In 2010 and 2011, Green recorded back-to-back 1,000-yard seasons and was named an East Division All-Star both years. On February 13, 2013, it was announced that Green had signed a two-year contract extension that would keep him signed through to the 2014 CFL season. Green played in 15 of the 18 regular season games in the 2014 season and played in both of Montreal's playoff games. In the 2 playoff games Green amassed and impressive 13 pass receptions for 221 yards, with 4 touchdowns. The 2014 season was his first season to not reach the 1,000-yard plateau since the 2010 season.
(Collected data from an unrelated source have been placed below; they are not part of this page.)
(* ===== verification/Prelude.v ===== *)
(** * Limonata: a Rocq development of its protocol modules

    Limonata is a Cosmos SDK chain with an EVM.  What its repository adds to the
    upstream SDK and EVM modules is: an encrypted mempool, whose key a committee of
    validators generates and uses through vote extensions; a set of modules that
    decide who pays for gas and how fees are split; limits on voting power, on what
    restricted accounts send, and on validator grants; and passkey signatures.  This
    library translates that code to executable Rocq functions, one file per
    component, and proves what makes it correct.  File names below without a [.v]
    suffix are files of this library; Go paths are relative to src/.

    ** How the code is represented

    - [Prelude] (this file): machine integers as [Z] with their wrap-around, byte
      strings with their order, ordered key-value stores with prefix and range
      iteration, the state and error monad [M] whose results are a value, an error or
      a panic ([outcome]), the world of bank state, stores and emitted events ([World]),
      the class [JSON] of the codecs of stored records, and the tactics and hints the
      other files share.
    - [Codec] builds a concrete codec for the class [JSON]; [Sha256] is the executable
      hash; [Proth] certifies the prime used by [CurveModel], a concrete group for the
      curve interface.  They instantiate interfaces in concrete runs.
    - Code outside the repository is an interface, a class of operations with a class
      of the laws its documentation states: x/bank ([Bank], with the executable
      [ledger]), secp256k1 and AES-GCM ([Threshold]), ECDSA ([Dkg], [VoteExt]), P-256
      ([WebAuthn]), x/auth and x/staking ([ValGrant], [VPCap], [Paymaster]), the EVM
      ([EncAbci]), the protobuf encoding of the extended commit ([VoteTrim]), the
      SDK's proposal handlers ([VoteExt]).  Every theorem that uses laws is applied at
      a concrete instance by a lemma [..._witness].
    - Randomness drawn by the code is an argument of the definition.
    - A message handler that fails leaves the state it reached; undoing it is the
      runtime's work and is written in the step relations.

    ** The encrypted mempool

    A user encrypts a transaction to the committee's key and escrows a bond; after
    the decryption height the validators attach partial decryptions to their votes,
    the next proposer injects those votes, every node stores the verified shares
    before the block, and the begin block recombines, decrypts and executes.  The
    parts, from the arithmetic upwards:

    - [EncTypes] (x/encmempool/types): parameters, records, validation.
    - [StakeWeight] (keeper/stakeweight.go): apportionment of evaluation points, the
      threshold and the concentration guard.  With the strict threshold no coalition of
      at most two thirds of the stake can decrypt; the guard's dynamic program decides
      exactly whether such a coalition exists.
    - [Threshold] (threshold/threshold.go): any threshold of shares decrypts.
    - [Dkg], [DkgProofs] (dkg/): Feldman sharing, the discrete-log proofs, complaints.
      From honest dealings to the recovered plaintext, whatever invalid partials are
      mixed in; a complaint convicts exactly the dealers that cheated.
    - [DkgDriver] (dkg/dkg.go and the share file of threshold/threshold.go): the driver
      that runs all parties in one process.  With a threshold of honest parties it
      succeeds, disqualifies exactly the cheaters, and cannot be made to disqualify an
      honest party.
    - [EncKeeper] (keeper/keeper.go, dkg.go), [EncRegistry] (voteext.go, dkg.go),
      [EncDkg] (endblock.go), [EncAbci] (abci.go, evm_exec.go), [EncIngest]
      (voteext.go), [EncMsg] (msg_server.go), [EncGenesis] (genesis.go): every operation
      of the keeper on its store.
    - [DkgNode] (x/encmempool/dkgnode/enckey.go): what a validator's node computes:
      dealings, derived shares, poisoned dealers, proven partials.  An honest dealing is
      accepted; the search with a table per dealer is the plain nested loop.
    - [VoteExt], [VoteTrim] (evmd/dkg_voteext.go): the five handlers of vote extensions
      and the knapsack that fits them into a block.  [VoteExtProofs]: a node never sends
      a share before the decryption height, its complaints take effect when they are
      ingested, its extension fits every limit and is accepted by its peers, the cache of
      verdicts changes nothing, and an honest proposal carries the votes and is accepted.
      [VoteExtServed]: the block that counts a node's vote stores the shares it carries,
      when the votes fit the verification budget of the block.
    - [EncFrame], [EncUntouched]: which records an operation writes.  [EncInvariant]
      (reference counts), [EncBond] (bonds), [EncEpoch] (keys that are still needed),
      [EncCommit] (commit counters), [EncKeys] (key registry): one invariant each, with
      its preservation.  [EncBlock] joins them for a block.
    - [EncChain]: the module as a state machine ([step]), its reachable states, and its
      refinement of an abstract pool of sealed transactions.  In every reachable state
      the module account covers the bonds, the counts are exact, the epochs in use have
      their keys; each ciphertext is settled once.
    - [EncSchedule] (fair selection and retry backoff), [EncReveal] and [EncRuns]
      (commit-reveal, governance), [EncVotes] (ingestion does not depend on the order of
      the votes, stores only proven shares and verifies a bounded number), [EncImport]
      (an import followed by an export), [EncFindings] (exports that are refused).
    - [EncModel], [VoteExtRuns]: concrete environments and runs.

    ** Transactions, fees and sponsorship

    - [Squeeze] (x/squeeze): the fee split of a block is exact.
    - [SponsorPool] (x/sponsorpool, precompiles/sponsorpool): in every history the escrow
      of a contract and the contribution of a sponsor are exactly what the deposits,
      withdrawals and reservations add up to.
    - [Contest] (x/contest): the registry [GasSponsor] reads, counters, allocation.
    - [GasSponsor] (x/gassponsor): who pays for an Ethereum transaction; every budget and
      the daily mint are respected.  It calls [Contest] and [SponsorPool].
    - [FeeMarket] (x/feemarket): the base fee update with its bounds.
    - [Paymaster] (x/paymaster, ante/cosmos/min_gas_price.go, ante/evm/fee_checker.go): a
      Cosmos transaction's fee is charged exactly once, to who should pay.
    - [WebAuthn] (x/paymaster/webauthn, ante/cosmos/webauthn_sigverify.go): a passkey
      assertion is accepted for its own transaction and, unless the documents signed
      collide under SHA-256, no other.
    - [AnteMsgs] (ante/ante.go, ante/cosmos.go, ante/cosmos/authz.go, reject_msgs.go): which
      decorators a transaction meets.  An Ethereum message reaches execution only by its
      own route, at whatever depth of authz messages it is hidden.

    ** Limits

    - [NetCap] (x/netcap, ante/netcap_evm.go): what a restricted account sends to other
      addresses in a window, and in any interval as long as one.  The value of a contract
      creation escapes the limit.
    - [VPCap] (x/vpcap, the end blocker of evmd/app.go): the cap on voting power, and that
      the updates sent keep the consensus set equal to the capped one.
    - [ValGrant] (x/valgrant, precompiles/valgrant): what is clawed back from a grantee
      never exceeds the principal granted, whatever happens to the accounts meanwhile.

    ** Bounds and fuel

    Loops of the source that are not structural have an explicit bound.  The cap of
    [VPCap] has the source's own 64 rounds.  The nonce search of [Dkg] takes its fuel as
    an argument: each attempt is accepted with probability 1 - 2^-127, and the theorems
    about a proof hold for whatever fuel it was found within.  The cache eviction of
    [VoteExt] and the selection loop of [EncAbci] have the size of their input as fuel,
    and it is proved that this is enough ([VoteExtProofs], [EncSchedule]).  The random reader of [DkgDriver] has its length as
    fuel.  The key-value stores are finite maps, so iterators end.  [EncChain] assumes that the sequence number and the epoch counter stay below
    2^64, where the code would wrap them.

    ** Not modelled

    - x/vm, x/erc20, x/ibc, the other precompiles, mempool, crypto, ethereum, encoding:
      upstream code around go-ethereum, ibc-go and the SDK, whose semantics is not in
      the repository.  The EVM is an interface of [EncAbci].
    - rpc, server, indexer, client, wallets, evmd/cmd, and the reading and writing of the
      node's key files: input and output of a node, without consensus state.
    - api and the protobuf files: generated.
    - The wiring of the application (evmd/app.go), its upgrade handlers, and the remaining
      decorators of ante: sequences of calls into the SDK and go-ethereum.
    - Logs, metrics, gas metering and ABI decoding; of the queries only those the
      handlers themselves call.
    - Secrecy: that fewer shares than the threshold reveal nothing is a computational
      statement; what is proved is who holds how many shares and when they are sent. *)
From stdpp Require Import gmap strings list sorting.
From Stdlib Require Import Ascii ZArith Lia DecimalString DecimalZ.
Nevertheless, Green was named a CFL East All-Star for the fourth consecutive season. Following the 2014 season, Green and the Alouettes agreed to a 3-year contract extension that will keep him with the team through the 2017 season.

Green had a relatively productive 2015 season as Green crossed the 1,000 yard plateau for the fourth time in his career, however, Green only caught 3 touchdown passes; a personal low since the 2009 season. Green suffered a leg injury in the second week of the 2016 CFL season and did not return to the game. Results from the MRI revealed that Green suffered a complete tear of his medial collateral ligament (MCL), posterior cruciate ligament (PCL), anterior cruciate ligament (ACL) as well as his meniscus in his right knee.

===Toronto Argonauts===
On April 20, 2017, Green was traded to the Toronto Argonauts in exchange for a sixth-round selection in the 2017 CFL draft and a conditional pick in the 2018 Draft. In the third week of the season Green set a new career high for yards in game, when Green caught 10 passes for 210 yards. Green had an outstanding 2017 season, setting new career highs in receptions (104) and yards (1,462): Green was named a CFL All-Star for the third time in his career. Green won his third Grey Cup championship in his first year with the Argonauts, defeating the Calgary Stampeders in the 105th Grey Cup 27-24. Green had 3 receptions for a total of 56 yards in the game. Less than a week after starting quarterback Ricky Ray announced Green would be returning for one final season Green and the Argos agreed to a two-year contract extension on February 5, 2018. Green reached the 1000-yard mark in receiving in both 2018 and 2019 on struggling Argonauts squads and was named an East Division All-Star in both years. As a pending free agent in 2020, Green requested and was granted his release during the free agency negotiation window on February 7, 2020.

===Tampa Bay Vipers===
Green was signed to a contract with the XFL on February 17, 2020. Initially claimed by the Seattle Dragons, the Dragons traded his rights to the Tampa Bay Vipers in exchange for Korey Toomer. He had his contract terminated when the league suspended operations on April 10, 2020.

=== Retirement ===
On October 21, 2022, S.J. Green signed a one-day contract to retire as a member of the Montreal Alouettes with whom he had played 10 seasons. Green was announced as a member of the Canadian Football Hall of Fame 2024 class on May 3, 2024.

==Personal life==
Green is a father of two kids and is married to Danielle Green. Green is the eldest of five brothers.